╭──
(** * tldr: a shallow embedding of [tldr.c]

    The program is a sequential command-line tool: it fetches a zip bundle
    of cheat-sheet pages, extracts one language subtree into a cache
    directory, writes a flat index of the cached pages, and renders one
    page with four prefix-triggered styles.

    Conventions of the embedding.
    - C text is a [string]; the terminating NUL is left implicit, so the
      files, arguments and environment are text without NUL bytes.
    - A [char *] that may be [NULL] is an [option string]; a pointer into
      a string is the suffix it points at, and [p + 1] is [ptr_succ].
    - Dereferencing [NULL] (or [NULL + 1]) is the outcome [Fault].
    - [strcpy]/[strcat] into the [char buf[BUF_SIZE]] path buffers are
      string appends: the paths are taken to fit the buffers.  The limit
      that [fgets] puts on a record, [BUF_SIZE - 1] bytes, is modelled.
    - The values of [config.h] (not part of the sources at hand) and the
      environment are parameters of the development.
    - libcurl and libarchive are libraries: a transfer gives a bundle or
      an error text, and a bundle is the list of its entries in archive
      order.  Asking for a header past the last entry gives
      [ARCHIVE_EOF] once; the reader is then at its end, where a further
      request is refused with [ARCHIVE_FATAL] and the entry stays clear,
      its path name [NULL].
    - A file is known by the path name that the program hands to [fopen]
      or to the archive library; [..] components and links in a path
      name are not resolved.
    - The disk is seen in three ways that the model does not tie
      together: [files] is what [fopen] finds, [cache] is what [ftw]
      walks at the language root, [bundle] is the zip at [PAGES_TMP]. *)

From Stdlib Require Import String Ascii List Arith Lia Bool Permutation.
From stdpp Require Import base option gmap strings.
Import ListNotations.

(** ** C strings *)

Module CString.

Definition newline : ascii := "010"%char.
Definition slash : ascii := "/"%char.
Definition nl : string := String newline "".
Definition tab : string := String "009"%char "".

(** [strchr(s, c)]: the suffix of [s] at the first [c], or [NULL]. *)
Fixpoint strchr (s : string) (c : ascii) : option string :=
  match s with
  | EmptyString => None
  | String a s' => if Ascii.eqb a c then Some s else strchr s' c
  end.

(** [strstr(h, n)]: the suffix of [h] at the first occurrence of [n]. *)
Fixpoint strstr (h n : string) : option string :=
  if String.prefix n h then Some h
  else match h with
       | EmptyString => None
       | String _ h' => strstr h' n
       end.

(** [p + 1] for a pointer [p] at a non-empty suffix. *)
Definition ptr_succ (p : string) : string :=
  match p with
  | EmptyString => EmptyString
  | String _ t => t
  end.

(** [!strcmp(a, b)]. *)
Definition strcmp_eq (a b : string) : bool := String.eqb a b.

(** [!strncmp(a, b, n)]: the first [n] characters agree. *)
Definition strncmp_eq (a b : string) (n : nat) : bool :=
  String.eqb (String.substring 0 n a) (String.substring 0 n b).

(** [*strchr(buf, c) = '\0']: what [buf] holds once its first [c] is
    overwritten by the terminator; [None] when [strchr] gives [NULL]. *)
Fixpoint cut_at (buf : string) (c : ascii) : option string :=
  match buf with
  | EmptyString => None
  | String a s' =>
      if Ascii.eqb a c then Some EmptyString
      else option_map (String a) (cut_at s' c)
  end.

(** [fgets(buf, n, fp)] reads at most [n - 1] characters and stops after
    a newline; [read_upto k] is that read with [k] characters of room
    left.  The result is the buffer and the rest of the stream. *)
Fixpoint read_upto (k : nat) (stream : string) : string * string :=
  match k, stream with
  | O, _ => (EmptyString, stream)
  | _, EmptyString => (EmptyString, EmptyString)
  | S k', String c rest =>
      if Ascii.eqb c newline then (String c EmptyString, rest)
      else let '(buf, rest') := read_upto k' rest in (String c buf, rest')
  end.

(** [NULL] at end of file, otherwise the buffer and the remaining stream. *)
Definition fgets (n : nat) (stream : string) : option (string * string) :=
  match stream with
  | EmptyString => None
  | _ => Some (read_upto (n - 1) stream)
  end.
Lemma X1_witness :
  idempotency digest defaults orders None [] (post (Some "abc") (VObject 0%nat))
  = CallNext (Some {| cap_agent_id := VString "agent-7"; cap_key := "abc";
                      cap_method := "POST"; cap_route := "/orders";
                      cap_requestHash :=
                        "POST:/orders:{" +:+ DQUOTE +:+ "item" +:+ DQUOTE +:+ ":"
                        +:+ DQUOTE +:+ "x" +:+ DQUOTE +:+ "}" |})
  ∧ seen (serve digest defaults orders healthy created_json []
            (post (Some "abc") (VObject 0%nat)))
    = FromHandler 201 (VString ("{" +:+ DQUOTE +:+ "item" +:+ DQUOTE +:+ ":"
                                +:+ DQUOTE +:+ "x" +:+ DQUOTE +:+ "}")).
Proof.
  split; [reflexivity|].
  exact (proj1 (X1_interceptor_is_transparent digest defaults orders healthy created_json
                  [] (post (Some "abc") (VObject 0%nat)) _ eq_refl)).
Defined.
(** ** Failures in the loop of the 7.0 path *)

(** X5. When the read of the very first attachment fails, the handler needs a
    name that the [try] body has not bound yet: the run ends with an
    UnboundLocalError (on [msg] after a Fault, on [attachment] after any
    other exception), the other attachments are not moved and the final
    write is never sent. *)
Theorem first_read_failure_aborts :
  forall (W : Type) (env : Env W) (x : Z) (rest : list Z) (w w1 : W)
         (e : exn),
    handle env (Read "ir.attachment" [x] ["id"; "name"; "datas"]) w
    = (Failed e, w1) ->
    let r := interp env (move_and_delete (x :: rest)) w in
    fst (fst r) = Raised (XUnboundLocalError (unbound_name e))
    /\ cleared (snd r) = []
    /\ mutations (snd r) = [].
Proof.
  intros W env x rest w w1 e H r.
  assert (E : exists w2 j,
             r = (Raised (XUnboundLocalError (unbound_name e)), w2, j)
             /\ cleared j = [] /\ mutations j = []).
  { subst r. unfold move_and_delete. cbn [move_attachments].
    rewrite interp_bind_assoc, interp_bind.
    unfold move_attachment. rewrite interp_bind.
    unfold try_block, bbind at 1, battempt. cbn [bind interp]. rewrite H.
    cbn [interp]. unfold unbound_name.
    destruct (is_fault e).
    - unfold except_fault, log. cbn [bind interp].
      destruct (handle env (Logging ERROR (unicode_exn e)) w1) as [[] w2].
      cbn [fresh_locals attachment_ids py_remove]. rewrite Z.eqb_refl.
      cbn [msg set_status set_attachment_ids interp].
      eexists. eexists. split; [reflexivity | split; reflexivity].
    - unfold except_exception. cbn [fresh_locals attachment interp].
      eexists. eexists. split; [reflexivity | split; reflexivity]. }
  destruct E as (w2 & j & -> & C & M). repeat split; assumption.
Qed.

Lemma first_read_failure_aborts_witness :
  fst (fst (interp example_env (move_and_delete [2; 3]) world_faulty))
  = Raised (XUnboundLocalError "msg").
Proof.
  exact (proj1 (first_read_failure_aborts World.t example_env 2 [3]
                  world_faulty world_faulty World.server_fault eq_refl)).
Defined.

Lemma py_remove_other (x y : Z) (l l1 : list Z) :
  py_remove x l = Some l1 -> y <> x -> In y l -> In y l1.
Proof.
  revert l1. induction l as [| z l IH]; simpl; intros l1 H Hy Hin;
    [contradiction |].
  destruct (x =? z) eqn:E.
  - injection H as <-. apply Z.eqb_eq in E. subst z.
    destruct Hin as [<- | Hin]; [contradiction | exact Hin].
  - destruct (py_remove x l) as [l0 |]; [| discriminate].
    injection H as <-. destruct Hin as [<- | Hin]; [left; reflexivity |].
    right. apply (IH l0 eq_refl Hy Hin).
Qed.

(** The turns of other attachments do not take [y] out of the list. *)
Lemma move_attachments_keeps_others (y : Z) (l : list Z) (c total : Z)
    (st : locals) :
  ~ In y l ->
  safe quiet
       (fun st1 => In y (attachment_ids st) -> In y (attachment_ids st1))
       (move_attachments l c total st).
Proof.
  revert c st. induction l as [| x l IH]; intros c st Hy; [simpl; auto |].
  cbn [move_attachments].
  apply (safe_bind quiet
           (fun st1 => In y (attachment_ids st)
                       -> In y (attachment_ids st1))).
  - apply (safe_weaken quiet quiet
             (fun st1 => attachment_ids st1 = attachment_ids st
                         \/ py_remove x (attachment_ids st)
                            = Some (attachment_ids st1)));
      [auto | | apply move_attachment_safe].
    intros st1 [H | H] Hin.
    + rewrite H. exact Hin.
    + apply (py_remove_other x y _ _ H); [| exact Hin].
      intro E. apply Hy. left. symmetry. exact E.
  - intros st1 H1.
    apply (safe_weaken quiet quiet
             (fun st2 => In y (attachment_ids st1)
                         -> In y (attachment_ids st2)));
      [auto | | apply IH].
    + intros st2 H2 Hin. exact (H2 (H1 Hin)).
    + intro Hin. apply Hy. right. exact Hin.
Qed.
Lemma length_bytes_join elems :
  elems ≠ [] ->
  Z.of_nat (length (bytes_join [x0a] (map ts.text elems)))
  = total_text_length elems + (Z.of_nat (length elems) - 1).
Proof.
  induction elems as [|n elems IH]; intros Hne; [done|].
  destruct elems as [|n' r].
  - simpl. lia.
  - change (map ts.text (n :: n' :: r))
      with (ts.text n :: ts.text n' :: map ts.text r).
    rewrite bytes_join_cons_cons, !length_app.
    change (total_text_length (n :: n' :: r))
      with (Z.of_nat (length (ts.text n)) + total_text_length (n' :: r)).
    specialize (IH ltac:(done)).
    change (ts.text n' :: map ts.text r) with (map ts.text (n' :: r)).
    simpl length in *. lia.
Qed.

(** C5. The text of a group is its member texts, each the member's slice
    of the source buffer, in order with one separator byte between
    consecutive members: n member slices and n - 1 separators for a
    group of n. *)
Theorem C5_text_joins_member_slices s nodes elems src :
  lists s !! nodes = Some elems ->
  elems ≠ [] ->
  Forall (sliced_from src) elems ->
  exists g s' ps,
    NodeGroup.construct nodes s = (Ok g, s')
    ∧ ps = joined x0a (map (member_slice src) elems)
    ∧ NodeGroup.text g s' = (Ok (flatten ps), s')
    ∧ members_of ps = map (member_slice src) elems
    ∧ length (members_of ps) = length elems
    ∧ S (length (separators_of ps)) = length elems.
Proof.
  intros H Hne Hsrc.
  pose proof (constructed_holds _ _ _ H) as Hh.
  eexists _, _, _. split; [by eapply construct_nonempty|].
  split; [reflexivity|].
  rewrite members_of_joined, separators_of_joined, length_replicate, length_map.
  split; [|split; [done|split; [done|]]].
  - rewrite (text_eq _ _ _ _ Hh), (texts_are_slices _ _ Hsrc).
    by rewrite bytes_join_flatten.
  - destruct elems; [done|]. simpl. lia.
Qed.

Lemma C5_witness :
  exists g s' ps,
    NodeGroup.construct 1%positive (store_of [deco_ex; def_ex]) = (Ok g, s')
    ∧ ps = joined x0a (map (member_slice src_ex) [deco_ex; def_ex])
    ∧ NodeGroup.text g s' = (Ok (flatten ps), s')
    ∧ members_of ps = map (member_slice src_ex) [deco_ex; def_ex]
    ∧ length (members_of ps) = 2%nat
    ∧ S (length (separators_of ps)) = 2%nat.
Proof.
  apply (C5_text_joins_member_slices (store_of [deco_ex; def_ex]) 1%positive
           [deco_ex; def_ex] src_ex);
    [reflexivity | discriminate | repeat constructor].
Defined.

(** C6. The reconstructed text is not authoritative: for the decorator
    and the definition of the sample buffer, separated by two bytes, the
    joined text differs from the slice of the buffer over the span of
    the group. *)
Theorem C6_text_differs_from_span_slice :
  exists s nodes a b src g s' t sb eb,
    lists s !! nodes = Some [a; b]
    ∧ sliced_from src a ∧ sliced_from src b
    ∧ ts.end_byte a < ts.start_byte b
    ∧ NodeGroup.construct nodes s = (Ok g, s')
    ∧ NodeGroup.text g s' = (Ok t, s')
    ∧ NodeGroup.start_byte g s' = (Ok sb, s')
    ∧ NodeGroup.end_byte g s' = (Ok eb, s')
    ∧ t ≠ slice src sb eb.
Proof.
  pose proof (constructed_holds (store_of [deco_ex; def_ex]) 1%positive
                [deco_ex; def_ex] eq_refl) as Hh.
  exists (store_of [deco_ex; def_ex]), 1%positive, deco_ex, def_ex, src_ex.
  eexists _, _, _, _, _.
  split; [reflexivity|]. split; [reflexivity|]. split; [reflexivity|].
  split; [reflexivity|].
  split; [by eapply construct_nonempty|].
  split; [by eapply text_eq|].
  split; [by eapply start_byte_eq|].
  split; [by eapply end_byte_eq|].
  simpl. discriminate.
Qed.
╰──
**What is needed**
In the listing above, find the line with "let r := interp" and the line with "assert (E : exists". Output those two lines and every line between them, exactly as written.

**Answer for this exercise**
    let r := interp env (move_and_delete (x :: rest)) w in
    fst (fst r) = Raised (XUnboundLocalError (unbound_name e))
    /\ cleared (snd r) = []
    /\ mutations (snd r) = [].
Proof.
  intros W env x rest w w1 e H r.
  assert (E : exists w2 j,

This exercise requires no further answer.